In summary, we have found a character \(f \in A_k(\widetilde{T})\), for which we know that \(f \not \in A_k(T)\), which shows that \(A_k(\widetilde{T})\ne A_k(T)\). This completes the proof.

4 Discussion and Outlook

The main result of this manuscript, namely that all binary phylogenetic trees with \(n\ge 20k\) leaves are uniquely defined by their induced alignments \(A_k(T)\), can be seen as an extension of Corollary 1, which is a consequence of the classic Buneman theorem 2 [1], as well as Proposition 2. Based on these results as well as based on the computational considerations from [4], we conjecture that the factor of 20 in Theorem 3 can be reduced. However, note that it was already shown in [2] that a factor of 2 is not sufficient whenever \(k\ge 3\) and \(n=2k\). In any case, studying the gap between 2 and 20 is an interesting area for further investigations.

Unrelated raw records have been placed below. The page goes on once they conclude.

(** [initIniFile] of a file it rejects returns NULL and keeps the blocks
    it has allocated, which no pointer of the caller reaches. *)
Theorem rejected_file_leaks :
  match open_old (lines ["[a]"; "k=v"; "[a]"]%string) with
  | Done (p, h) => p = None ∧ (size (h_files h), size (h_nodes h), size (h_lists h), size (h_kvs h)) =
                              (1, 1, 1, 1)%nat
  | _ => False
  end.
Proof. vm_compute. done. Qed.
#[export] Instance cleanup_handler_eq_dec : EqDecision cleanup_handler.
Proof. solve_decision. Defined.

(** [m_fails] says which of the next calls of [malloc] return NULL. *)
Record mem := Mem {
  m_live : gmap nat Z;              (* the blocks in use and their sizes *)
  m_brk : nat;                      (* blocks from here on are fresh *)
  m_fails : list bool;
  m_data : gmap nat ngx_pool_data_t;
  m_pool : gmap nat ngx_pool_s;
  m_large : gmap addr ngx_pool_large_s;
  m_cleanup : gmap addr ngx_pool_cleanup_s;
  m_cfile : gmap addr cleanup_file;
  m_fds : gset Z;                   (* open descriptors *)
  m_names : gset (list Z);          (* files that exist *)
  m_calls : list (cleanup_handler * option addr);   (* the handlers called, with their arguments *)
}.

Definition set_alloc l b f m := Mem l b f (m_data m) (m_pool m) (m_large m) (m_cleanup m) (m_cfile m) (m_fds m) (m_names m) (m_calls m).
Definition set_live l m := set_alloc l (m_brk m) (m_fails m) m.
Definition set_data d m := Mem (m_live m) (m_brk m) (m_fails m) d (m_pool m) (m_large m) (m_cleanup m) (m_cfile m) (m_fds m) (m_names m) (m_calls m).
Definition set_pool p m := Mem (m_live m) (m_brk m) (m_fails m) (m_data m) p (m_large m) (m_cleanup m) (m_cfile m) (m_fds m) (m_names m) (m_calls m).
Definition set_large l m := Mem (m_live m) (m_brk m) (m_fails m) (m_data m) (m_pool m) l (m_cleanup m) (m_cfile m) (m_fds m) (m_names m) (m_calls m).
Definition set_cleanup c m := Mem (m_live m) (m_brk m) (m_fails m) (m_data m) (m_pool m) (m_large m) c (m_cfile m) (m_fds m) (m_names m) (m_calls m).
Definition set_files f n m := Mem (m_live m) (m_brk m) (m_fails m) (m_data m) (m_pool m) (m_large m) (m_cleanup m) (m_cfile m) f n (m_calls m).
Definition set_calls c m := Mem (m_live m) (m_brk m) (m_fails m) (m_data m) (m_pool m) (m_large m) (m_cleanup m) (m_cfile m) (m_fds m) (m_names m) c.

(** The [n] bytes at [a] lie inside a block in use. *)
Definition touch (a : addr) (n : Z) : M mem unit := λ m,
  match m_live m !! a_blk a with
  | None => Fault UseAfterFree
  | Some s => if (0 <=? a_off a) && (a_off a + n <=? s) then Done (tt, m) else Fault OutOfBounds
  end.
Definition found {N} (x : mem → option N) : M mem N := λ m,
  match x m with Some n => Done (n, m) | None => Fault Uninitialised end.
Definition at_addr {N} (get : mem → gmap addr N) (size : Z) (p : option addr) : M mem N :=
  match p with
  | None => fault_with NullDeref
  | Some a => touch a size ;; found (λ m, get m !! a)
  end.
Definition at_block {N} (get : mem → gmap nat N) (size : Z) (p : option nat) : M mem N :=
  match p with
  | None => fault_with NullDeref
  | Some b => touch (Addr b 0) size ;; found (λ m, get m !! b)
  end.
Definition get_data := at_block m_data sizeof_pool_data.
Definition get_pool := at_block m_pool sizeof_pool.
Definition get_large := at_addr m_large sizeof_large.
Definition get_cleanup := at_addr m_cleanup sizeof_cleanup.
Definition get_cfile := at_addr m_cfile sizeof_cleanup_file.
Definition put_data (b : nat) (d : ngx_pool_data_t) : M mem unit :=
  touch (Addr b 0) sizeof_pool_data ;; modify (λ m, set_data (<[b := d]> (m_data m)) m).
Definition put_pool (b : nat) (p : ngx_pool_s) : M mem unit :=
  touch (Addr b 0) sizeof_pool ;; modify (λ m, set_pool (<[b := p]> (m_pool m)) m).
Definition put_large (a : addr) (l : ngx_pool_large_s) : M mem unit :=
  touch a sizeof_large ;; modify (λ m, set_large (<[a := l]> (m_large m)) m).
Definition put_cleanup (a : addr) (c : ngx_pool_cleanup_s) : M mem unit :=
  touch a sizeof_cleanup ;; modify (λ m, set_cleanup (<[a := c]> (m_cleanup m)) m).

Definition malloc (size : Z) : M mem (option nat) := λ m,
  match m_fails m with
  | true :: fs => Done (None, set_alloc (m_live m) (m_brk m) fs m)
  | fs => Done (Some (m_brk m),
                set_alloc (<[m_brk m := size]> (m_live m)) (S (m_brk m)) (tail fs) m)
  end.
Definition free (p : option addr) : M mem unit := λ m,
  match p with
  | None => Done (tt, m)
  | Some a => if decide (a_off a = 0 ∧ is_Some (m_live m !! a_blk a))
              then Done (tt, set_live (delete (a_blk a) (m_live m)) m)
              else Fault UseAfterFree
  end.

Definition d_set_last v d := PoolData v (d_end d) (d_next d) (d_failed d).
Definition d_set_next v d := PoolData (d_last d) (d_end d) v (d_failed d).
Definition d_set_failed v d := PoolData (d_last d) (d_end d) (d_next d) v.
Definition p_set_current v p := Pool (p_max p) v (p_large p) (p_cleanup p).
Definition p_set_large v p := Pool (p_max p) (p_current p) v (p_cleanup p).
Definition p_set_cleanup v p := Pool (p_max p) (p_current p) (p_large p) v.

(** Walks over the blocks and the lists meet every entry at most once. *)
Definition block_fuel (m : mem) : nat := S (size (m_live m)).
Definition large_fuel (m : mem) : nat := S (size (m_large m)).
Definition cleanup_fuel (m : mem) : nat := S (size (m_cleanup m)).

(** ** Allocation *)

Definition ngx_alloc (size : Z) : M mem (option nat) := malloc size.

(** The cleared bytes are not modelled. *)
Definition ngx_calloc (size : Z) : M mem (option nat) :=
  p ← malloc size;
  match p with
  | None => mret None
  | Some b => touch (Addr b 0) size ;; mret (Some b)
  end.

Definition ngx_create_pool (size : Z) : M mem (option nat) :=
  p ← ngx_alloc size;
  match p with
  | None => mret None
  | Some b =>
      put_data b (PoolData sizeof_pool size None 0) ;;
      let room := size_t (size - sizeof_pool) in
      put_pool b (Pool (if room <? NGX_MAX_ALLOC_FROM_POOL then room else NGX_MAX_ALLOC_FROM_POOL)
                    (Some b) None None) ;;
      mret (Some b)
  end.

(** The loop over the blocks that looks for [size] bytes. *)
Fixpoint palloc_walk (fuel : nat) (p : option nat) (size : Z) (align : bool)
  : M mem (option addr) :=
  match p with
  | None => mret None
  | Some b =>
      d ← get_data p;
      let m := if align then ngx_align_ptr (d_last d) NGX_ALIGNMENT else d_last d in
      if size <=? size_t (d_end d - m) then
        put_data b (d_set_last (m + size) d) ;; mret (Some (Addr b m))
      else match fuel return M mem (option addr) with
           | O => λ _, NoFuel
           | S f => palloc_walk f (d_next d) size align
           end
  end.
Lemma pool_ok_large lm : pool_ok (set_large lm m) pool h bs sz.
Proof using Hpool. by destruct Hpool. Qed.

Lemma pool_ok_head h' :
  p_max h' = p_max h → p_current h' = p_current h →
  pool_ok (set_pool (<[pool := h']> (m_pool m)) m) pool h' bs sz.
Proof using Hpool.
  intros E1 E2. destruct Hpool as [Hc Hnd Hok Hh Hcur Hsz Hmax Hf].
  split; try done; [apply lookup_insert_eq|by rewrite E2|by rewrite E1].
Qed.
End changes.

(** The memory after [malloc] returned a block of [n] bytes. *)
Definition with_block (m : mem) (n : Z) : mem :=
  set_alloc (<[m_brk m := n]> (m_live m)) (S (m_brk m)) (tail (m_fails m)) m.

Section rep.
Context (m : mem) (pool : nat) (h : ngx_pool_s) (bs : list nat) (sz : Z)
  (ls : list (addr * option nat)).
Hypothesis Hrep : pool_rep m pool h bs sz ls.

Lemma brk_fresh b s : m_live m !! b = Some s → b ≠ m_brk m.
Proof using Hrep.
  intros Hb ->. destruct Hrep as [[_ _ _ _ _ _ _ Hf] _ _ _ _ _]. by rewrite Hf in Hb.
Qed.

Lemma owned_live a n : owned m bs ls a n → is_Some (m_live m !! a_blk a).
Proof using Hrep.
  intros [(Hb & _)|(s & _ & Hs & _)]; [|eauto].
  destruct Hrep as [Hp _ _ _ _ _]. rewrite (pool_live _ _ _ _ _ Hp _ Hb). eauto.
Qed.

Lemma with_block_rep n : pool_rep (with_block m n) pool h bs sz ls.
Proof using Hrep.
  pose proof brk_fresh as Hbf. destruct Hrep as [Hp Hl Ha Hu Hn Hlive].
  pose proof Hp as [_ _ _ _ _ _ _ Hf]. split; try done.
  - apply pool_ok_live; [done| |].
    + intros b Hb. pose proof (pool_live _ _ _ _ _ Hp b Hb) as H.
      rewrite lookup_insert_ne; [done|]. by apply not_eq_sym, (Hbf b sz).
    + intros b Hb. rewrite lookup_insert_ne by lia. apply Hf. lia.
  - intros b Hb. destruct (Hlive b Hb) as [[s Hs] Hnin]. split; [|done].
    exists s. cbn. rewrite lookup_insert_ne; [done|]. by apply not_eq_sym, (Hbf b s).
Qed.

Lemma with_block_owned n a k :
  owned m bs ls a k → owned (with_block m n) bs ls a k ∧ a_blk a ≠ m_brk m.
Proof using Hrep.
  intros Ho. destruct (owned_live _ _ Ho) as [s0 Hs0]. pose proof (brk_fresh _ _ Hs0) as Hne.
  split; [|done]. destruct Ho as [Hu|(s & Hin & Hs & H1 & H2)]; [by left|right].
  exists s. split; [done|]. cbn. by rewrite lookup_insert_ne by (by apply not_eq_sym).
Qed.

(** [malloc] failed. *)
Lemma refused_rep m' : refused m m' → pool_rep m' pool h bs sz ls.
Proof using Hrep.
  intros (fs & _ & ->). destruct Hrep as [Hp Hl Ha Hu Hn Hlive]. split; try done.
  pose proof Hp as [_ _ _ _ _ _ _ Hf]. apply pool_ok_live; [done| |done].
  intros b Hb. by apply (pool_live _ _ _ _ _ Hp).
Qed.

(** A small request keeps the list. *)
Lemma gave_rep m' h' bs' a n :
  gave m m' pool h h' bs bs' sz a n → pool_rep m' pool h' bs' sz ls.
Proof using Hrep.
  intros [Hp' Hu' Hold [Hsub Hnew] Hlive' _ Hoth Hlists].
  destruct Hrep as [Hp Hl Ha Hu Hn Hlive].
  injection Hoth as E1 _ _ _ _. injection Hlists as _ E2 _. split; try done.
  - by rewrite E1, E2.
  - eapply Forall_impl; [exact Hu|]. intros e He. by apply Hold.
  - intros b Hb. destruct (Hlive b Hb) as [[s Hs] Hnin]. split; [eauto|].
    intros Hin. destruct (Hnew b Hin) as [?| ->]; [done|]. by apply brk_fresh in Hs.
Qed.

Lemma gave_owned m' h' bs' a n x k :
  gave m m' pool h h' bs bs' sz a n → owned m bs ls x k →
  owned m' bs' ls x k ∧ apart a n x k.
Proof using Hrep.
  intros Hg [Hu|(s & Hin & Hs & H1 & H2)].
  - destruct Hg as [_ _ Hold _ _ _ _ _]. destruct (Hold x k Hu). split; [by left|done].
  - pose proof (gave_rep _ _ _ _ _ Hg) as [_ _ _ _ _ Hlive'].
    destruct Hg as [_ (Ha & _) _ _ Hl _ _ _]. split.
    + right. exists s. split; [done|]. split; [by apply Hl|done].
    + left. intros E. rewrite E in Ha. by apply Hlive' in Hin as [_ ?].
Qed.
End rep.

(** ** Large requests *)

(** The outcome of a request for [n] bytes: the pool and what it had handed
    out are as before, and the [n] bytes at [a] are new. *)
Definition granted (m m' : mem) (pool : nat) (bs : list nat) (sz : Z)
    (ls : list (addr * option nat)) (a : addr) (n : Z) : Prop :=
  ∃ h' bs' ls', pool_rep m' pool h' bs' sz ls' ∧ owned m' bs' ls' a n ∧
    ∀ x k, owned m bs ls x k → owned m' bs' ls' x k ∧ apart a n x k.

(** The request failed and the pool is as before. *)
Definition denied (m m' : mem) (pool : nat) (bs : list nat) (sz : Z)
    (ls : list (addr * option nat)) : Prop :=
  true ∈ m_fails m ∧ ∃ h', pool_rep m' pool h' bs sz ls ∧
    ∀ x k, owned m bs ls x k → owned m' bs ls x k.

Section large.
Context (m : mem) (pool : nat) (h : ngx_pool_s) (bs : list nat) (sz size : Z)
  (ls : list (addr * option nat)).
Hypothesis Hrep : pool_rep m pool h bs sz ls.
Hypothesis Hsize : 0 ≤ size.

Definition b0 : nat := m_brk m.
Definition m1 : mem := with_block m size.

(** The block put into an entry that had none. *)
Lemma reuse_entry l1 a l2 e :
  ls = l1 ++ (a, None) :: l2 → m_large m !! a = Some e →
  granted m (set_large (<[a := Large (l_next e) (Some (block_addr b0))]> (m_large m1)) m1)
    pool bs sz ls (block_addr b0) size.
Proof using Hrep Hsize.
  intros Els He. pose proof (with_block_rep _ _ _ _ _ _ Hrep size) as Hrep1.
  destruct Hrep1 as [Hp Hl Ha Hu Hn Hlive].
  assert (b0 ∉ allocs ls ∧ b0 ∉ bs) as [Hb1 Hb2].
  { destruct Hrep as [Hp0 _ _ _ _ Hlive0]. split; intros Hin.
    - destruct (Hlive0 _ Hin) as [[s Hs] _]. by apply (brk_fresh _ _ _ _ _ _ Hrep) in Hs.
    - apply (pool_live _ _ _ _ _ Hp0) in Hin. by apply (brk_fresh _ _ _ _ _ _ Hrep) in Hin. }
  set (ls' := l1 ++ (a, Some b0) :: l2).
  assert (Permutation (allocs ls') (b0 :: allocs ls)) as Hperm.
  { rewrite Els. apply allocs_entry. }
  exists h, bs, ls'. split; [|split].
  - split; [by apply pool_ok_large| | | | |].
    + unfold ls'. rewrite Els in Hl, Ha. exact (larges_set _ _ _ _ _ (Some b0) _ e Hl Ha He).
    + unfold ls'. rewrite Els, fmap_app in Ha. rewrite fmap_app. exact Ha.
    + unfold ls'. rewrite Els in Hu. apply Forall_app in Hu as [Hu1 Hu2].
      apply Forall_cons in Hu2 as [Hua Hu2]. apply Forall_app. split; [exact Hu1|].
      by apply Forall_cons.
    + rewrite Hperm. by apply NoDup_cons.
    + intros b Hb. rewrite Hperm in Hb. apply elem_of_cons in Hb as [->|Hb]; [|by apply Hlive].
      split; [|done]. exists size. apply lookup_insert_eq.
  - right. exists size. split; [rewrite Hperm; by left|]. split; [apply lookup_insert_eq|].
    cbn. lia.
  - intros x k Ho. destruct (with_block_owned _ _ _ _ _ _ Hrep size _ _ Ho) as [Ho1 Hne].
    split; [|left; by apply not_eq_sym].
    destruct Ho1 as [Hux|(s & Hin & H)]; [by left|right]. exists s. split; [|done].
    rewrite Hperm. by right.
Qed.

(** The block in a new entry at [a]. *)
Lemma new_entry m2 h2 bs2 a :
  gave m1 m2 pool h h2 bs bs2 sz a sizeof_large →
  granted m (set_pool (<[pool := p_set_large (Some a) h2]> (m_pool m2))
    (set_large (<[a := Large (p_large h2) (Some (block_addr b0))]> (m_large m2)) m2))
    pool bs sz ls (block_addr b0) size.
Proof using Hrep Hsize.
  intros Hg. pose proof (with_block_rep _ _ _ _ _ _ Hrep size) as Hrep1.
  pose proof (gave_rep _ _ _ _ _ _ Hrep1 _ _ _ _ _ Hg) as [Hp2 Hl2 Ha2 Hu2 Hn2 Hlive2].
  pose proof Hg as [_ Hua Hold [_ Hnew] Hl _ _ _].
  assert (b0 ∉ allocs ls) as Hb1.
  { intros Hin. destruct Hrep as [_ _ _ _ _ Hlive0].
    destruct (Hlive0 _ Hin) as [[s Hs] _]. by apply (brk_fresh _ _ _ _ _ _ Hrep) in Hs. }
  assert (m_live m2 !! b0 = Some size) as Hb0 by (apply Hl, lookup_insert_eq).
  assert (b0 ∉ bs2) as Hb2.
  { intros Hin. destruct (Hnew _ Hin) as [Hin'|E]; [|unfold b0, m1, with_block in E; cbn in E; lia].
    destruct Hrep as [Hp0 _ _ _ _ _]. apply (pool_live _ _ _ _ _ Hp0) in Hin'.
    by apply (brk_fresh _ _ _ _ _ _ Hrep) in Hin'. }
  assert (a ∉ ls.*1) as Hanew.
  { intros (e & -> & Hin)%list_elem_of_fmap. destruct Hrep1 as [_ _ _ Hu1 _ _].
    rewrite Forall_forall in Hu1. destruct (Hold _ _ (Hu1 _ Hin)) as [_ [?|[?|?]]];
      [done|unfold sizeof_large in *; lia..]. }
  exists (p_set_large (Some a) h2), bs2, ((a, Some b0) :: ls). split; [|split].
  - split.
    + by apply (pool_ok_head (set_large _ m2) pool h2 bs2 sz (pool_ok_large _ _ _ _ _ Hp2 _)).
    + split; [done|]. eexists. cbn. rewrite lookup_insert_eq. split; [done|]. split; [done|].
      cbn. apply (larges_frame (m_large m2)); [|done]. intros x Hx.
      rewrite lookup_insert_ne; [done|]. by intros <-.
    + rewrite fmap_cons. by apply NoDup_cons.
    + apply Forall_cons. by split.
    + rewrite allocs_cons. cbn. by apply NoDup_cons.
    + intros b Hb. rewrite allocs_cons in Hb. cbn in Hb.
      apply elem_of_cons in Hb as [->|Hb]; [|by apply Hlive2]. split; [|done]. by exists size.
  - right. exists size. split; [rewrite allocs_cons; by left|]. split; [done|]. cbn. lia.
  - intros x k Ho. destruct (with_block_owned _ _ _ _ _ _ Hrep size _ _ Ho) as [Ho1 Hne].
    destruct (gave_owned _ _ _ _ _ _ Hrep1 _ _ _ _ _ _ _ Hg Ho1) as [Ho2 _].
    split; [|left; by apply not_eq_sym].
    destruct Ho2 as [Hux|(s & Hin & H)]; [by left|right]. exists s. split; [|done].
    rewrite allocs_cons. by right.
Qed.
End large.
(* ===== verification/MemPoolThms.v ===== *)
(** * The memory pool: freeing, the theorems, examples

    Destroying a pool runs its cleanup handlers and frees exactly the blocks
    the pool took; resetting it frees the large blocks and empties the
    others; [ngx_pfree] frees one large block. *)

From S2P Require Import Prelude Blocks MemPool MemPoolSpec MemPoolAlloc.
From stdpp Require Import gmap.

Open Scope Z_scope.

(** ** The large blocks *)

(** The [n] bytes at [a] can be accessed, in a block outside of [out]. *)
Definition inside (m : mem) (out : list nat) (n : Z) (a : addr) : Prop :=
  ∃ s, m_live m !! a_blk a = Some s ∧ a_blk a ∉ out ∧ 0 ≤ a_off a ∧ a_off a + n ≤ s.

Lemma touch_inside m out n a : inside m out n a → touch a n m = Done (tt, m).
Proof. intros (s & Hs & _ & H1 & H2). destruct a. by eapply touch_ok. Qed.

Lemma free_block_ok m b : is_Some (m_live m !! b) →
  free (Some (block_addr b)) m = Done (tt, set_live (delete b (m_live m)) m).
Proof. intros Hb. unfold free. by rewrite decide_True. Qed.

Lemma set_live_same m : set_live (m_live m) m = m.
Proof. by destruct m. Qed.

Lemma inside_delete m out b n a :
  b ∈ out → inside m out n a → inside (set_live (delete b (m_live m)) m) out n a.
Proof.
  intros Hb (s & Hs & Hout & H). exists s. split; [|done]. cbn.
  rewrite lookup_delete_ne; [done|]. intros E. by rewrite E in Hb.
Qed.

Lemma free_large_ok : ∀ fuel ls m p out,
  larges (m_large m) p ls → (length ls ≤ fuel)%nat → Forall (inside m out sizeof_large) ls.*1 →
  NoDup (allocs ls) → allocs ls ⊆ out → (∀ b, b ∈ allocs ls → is_Some (m_live m !! b)) →
  free_large fuel p m = Done (tt, set_live (kill (allocs ls) (m_live m)) m).
Proof.
  induction fuel as [|fuel IH]; intros ls m p out Hl Hlen Hin Hnd Hout Hlive;
    (destruct ls as [|[a o] ls]; [cbn in Hl; subst p; cbn; by rewrite set_live_same|]);
    [cbn in Hlen; lia|].
  destruct Hl as (-> & e & He & Ho & Hl). rewrite fmap_cons in Hin.
  apply Forall_cons in Hin as [Ha Hin]. rewrite allocs_cons in *. cbn [free_large].
  erewrite M_bind_done.
  2:{ unfold get_large, at_addr. run (touch_inside _ _ _ _ Ha). unfold found. by rewrite He. }
  cbn beta. rewrite Ho. destruct o as [b|]; cbn [fmap option_fmap option_map option_list app] in *.
  - apply NoDup_cons in Hnd as [Hb Hnd].
    run (free_block_ok m b (Hlive b ltac:(by left))).
    set (m' := set_live _ m). rewrite (IH ls m' _ out Hl).
    + change (option_list (Some b) ++ allocs ls) with (b :: allocs ls). by rewrite kill_cons.
    + cbn in Hlen. lia.
    + eapply Forall_impl; [exact Hin|]. intros x. apply inside_delete, Hout. by left.
    + done.
    + intros x Hx. apply Hout. by right.
    + intros x Hx. cbn. rewrite lookup_delete_ne; [apply Hlive; by right|]. by intros ->.
  - erewrite M_bind_done by reflexivity. apply (IH ls m _ out); try done. cbn in Hlen. lia.
Qed.

(** ** The chain *)

Lemma free_chain_ok sz : sizeof_pool ≤ sz → ∀ fuel bs m p n,
  chain (m_data m) n bs → NoDup (p :: bs) → (length bs ≤ fuel)%nat →
  (∀ b, b ∈ p :: bs → m_live m !! b = Some sz) →
  free_chain fuel p n m = Done (tt, set_live (kill (p :: bs) (m_live m)) m).
Proof.
  intros Hsz. induction fuel as [|fuel IH]; intros bs m p n Hc Hnd Hlen Hlive;
    cbn [free_chain]; run (free_block_ok m p ltac:(eexists; apply Hlive; by left)).
  - destruct bs; [|cbn in Hlen; lia]. cbn in Hc. subst n. done.
  - destruct bs as [|b bs]; [cbn in Hc; subst n; done|].
    destruct Hc as [-> (d & Hd & Hc)]. set (m' := set_live _ m).
    apply NoDup_cons in Hnd as [Hp Hnd].
    assert (∀ x, x ∈ b :: bs → m_live m' !! x = Some sz) as Hlive'.
    { intros x Hx. cbn. rewrite lookup_delete_ne; [apply Hlive; by right|]. by intros <-. }
    run (get_data_ok m' sz b (Hlive' b ltac:(by left)) d Hd
           ltac:(unfold sizeof_pool, sizeof_pool_data in *; lia)).
    rewrite (IH bs m' b (d_next d) Hc Hnd ltac:(cbn in Hlen; lia) Hlive').
    rewrite (kill_cons p). done.
Qed.

(** ** The cleanup list *)

Definition cleanup_ready (m : mem) (out : list nat) (e : addr * ngx_pool_cleanup_s) : Prop :=
  inside m out sizeof_cleanup e.1 ∧ m_cleanup m !! e.1 = Some e.2 ∧
  match c_handler e.2 with
  | Some ngx_pool_cleanup_file_h | Some ngx_pool_delete_file_h =>
      ∃ d f, c_data e.2 = Some d ∧ m_cfile m !! d = Some f ∧ inside m out sizeof_cleanup_file d
  | _ => True
  end.

Fixpoint cleanups (p : option addr) (cs : list (addr * ngx_pool_cleanup_s)) : Prop :=
  match cs with
  | [] => p = None
  | (a, c) :: cs' => p = Some a ∧ cleanups (c_next c) cs'
  end.

(** The call an entry stands for. *)
Definition call_of (e : addr * ngx_pool_cleanup_s) : option (cleanup_handler * option addr) :=
  (λ h, (h, c_data e.2)) <$> c_handler e.2.
(** What running one entry does: the call, and to descriptors and files. *)
Definition cleaned (m : mem) (e : addr * ngx_pool_cleanup_s) : mem :=
  let m := set_calls (m_calls m ++ option_list (call_of e)) m in
  match c_handler e.2, c_data e.2 ≫= λ d, m_cfile m !! d with
  | Some ngx_pool_cleanup_file_h, Some f => set_files (m_fds m ∖ {[cf_fd f]}) (m_names m) m
  | Some ngx_pool_delete_file_h, Some f =>
      set_files (m_fds m ∖ {[cf_fd f]}) (m_names m ∖ {[cf_name f]}) m
  | _, _ => m
  end.

(** Everything but descriptors, files and calls. *)
Definition store (m : mem) :=
  (m_live m, m_brk m, m_fails m, m_data m, m_pool m, m_large m, m_cleanup m, m_cfile m).

Lemma cleaned_store m e : store (cleaned m e) = store m.
Proof.
  unfold cleaned. destruct (c_handler e.2) as [[]|]; try done; by destruct (_ ≫= _).
Qed.

Lemma cleaned_calls cs : ∀ m, m_calls (foldl cleaned m cs) = m_calls m ++ omap call_of cs.
Proof.
  induction cs as [|e cs IH]; intros m; [by rewrite app_nil_r|]. cbn [foldl omap list_omap]. rewrite IH.
  assert (m_calls (cleaned m e) = m_calls m ++ option_list (call_of e)) as ->
    by (unfold cleaned; destruct (c_handler e.2) as [[]|]; try done; by destruct (_ ≫= _)).
  rewrite <- app_assoc. by destruct (call_of e).
Qed.

Lemma ready_store m m' out e : store m' = store m → cleanup_ready m out e → cleanup_ready m' out e.
Proof.
  intros E. injection E as E1 _ _ _ _ _ E2 E3. unfold cleanup_ready, inside.
  by rewrite E1, E2, E3.
Qed.

Lemma run_handler_ok m out a c h :
  cleanup_ready m out (a, c) → c_handler c = Some h →
  run_handler h (c_data c) m = Done (tt, cleaned m (a, c)).
Proof.
  intros (_ & _ & Hd) Hh. cbn [snd] in Hd. rewrite Hh in Hd. unfold run_handler. rewrite M_bind_modify.
  unfold cleaned, call_of. cbn [snd]. rewrite Hh. cbn [fmap option_fmap option_map option_list].
  set (m1 := set_calls _ m).
  assert (∀ d f, m_cfile m !! d = Some f → inside m out sizeof_cleanup_file d → get_cfile (Some d) m1 = Done (f, m1)) as Hg.
  { intros d f Hf Hi. unfold get_cfile, at_addr. run (touch_inside m1 out sizeof_cleanup_file d Hi). unfold found.
    by rewrite (Hf : m_cfile m1 !! d = Some f). }
  destruct h; [| |done]; destruct Hd as (d & f & Ed & Hf & Hi); rewrite Ed; cbn [mbind option_bind];
    rewrite ?(Hf : m_cfile m1 !! d = Some f); unfold ngx_pool_cleanup_file, ngx_pool_delete_file; by run (Hg d f Hf Hi).
Qed.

Moreover, note that in [2], the fact that \(A_2(T)\) defines T was only used as a first step (namely, a necessary pre-requisite) to show that T can also be recovered when using maximum parsimony as a criterion for tree reconstruction. In particular, it was shown there that for all \(n \ge 9\), T is the so-called unique maximum parsimony tree for \(A_2(T)\), i.e., \(T=T'\), where \(T'\) is the tree minimizing \(l(A_2(T),T')\). In this regard, we consider the present manuscript as an important step to answer the same question for \(A_k(T)\) whenever \(n \ge 20k\): Can T be uniquely recovered from \(A_k(T)\) when maximum parsimony is used for tree reconstruction? This question is mathematically intriguing, but also relevant for biologists, as maximum parsimony as a simple tree reconstruction criterion is often considered valid whenever the number of changes is relatively small (cf., e.g., [5, 7]). But of course whenever \(A_k(T)\) does not uniquely define T, no tree reconstruction method will be able to uniquely recover T from \(A_k(T)\), which highlights the importance of characterizing cases when \(A_k(T)\) indeed does characterize T. Theorem 3 of the present manuscript represents an essential step in this regard.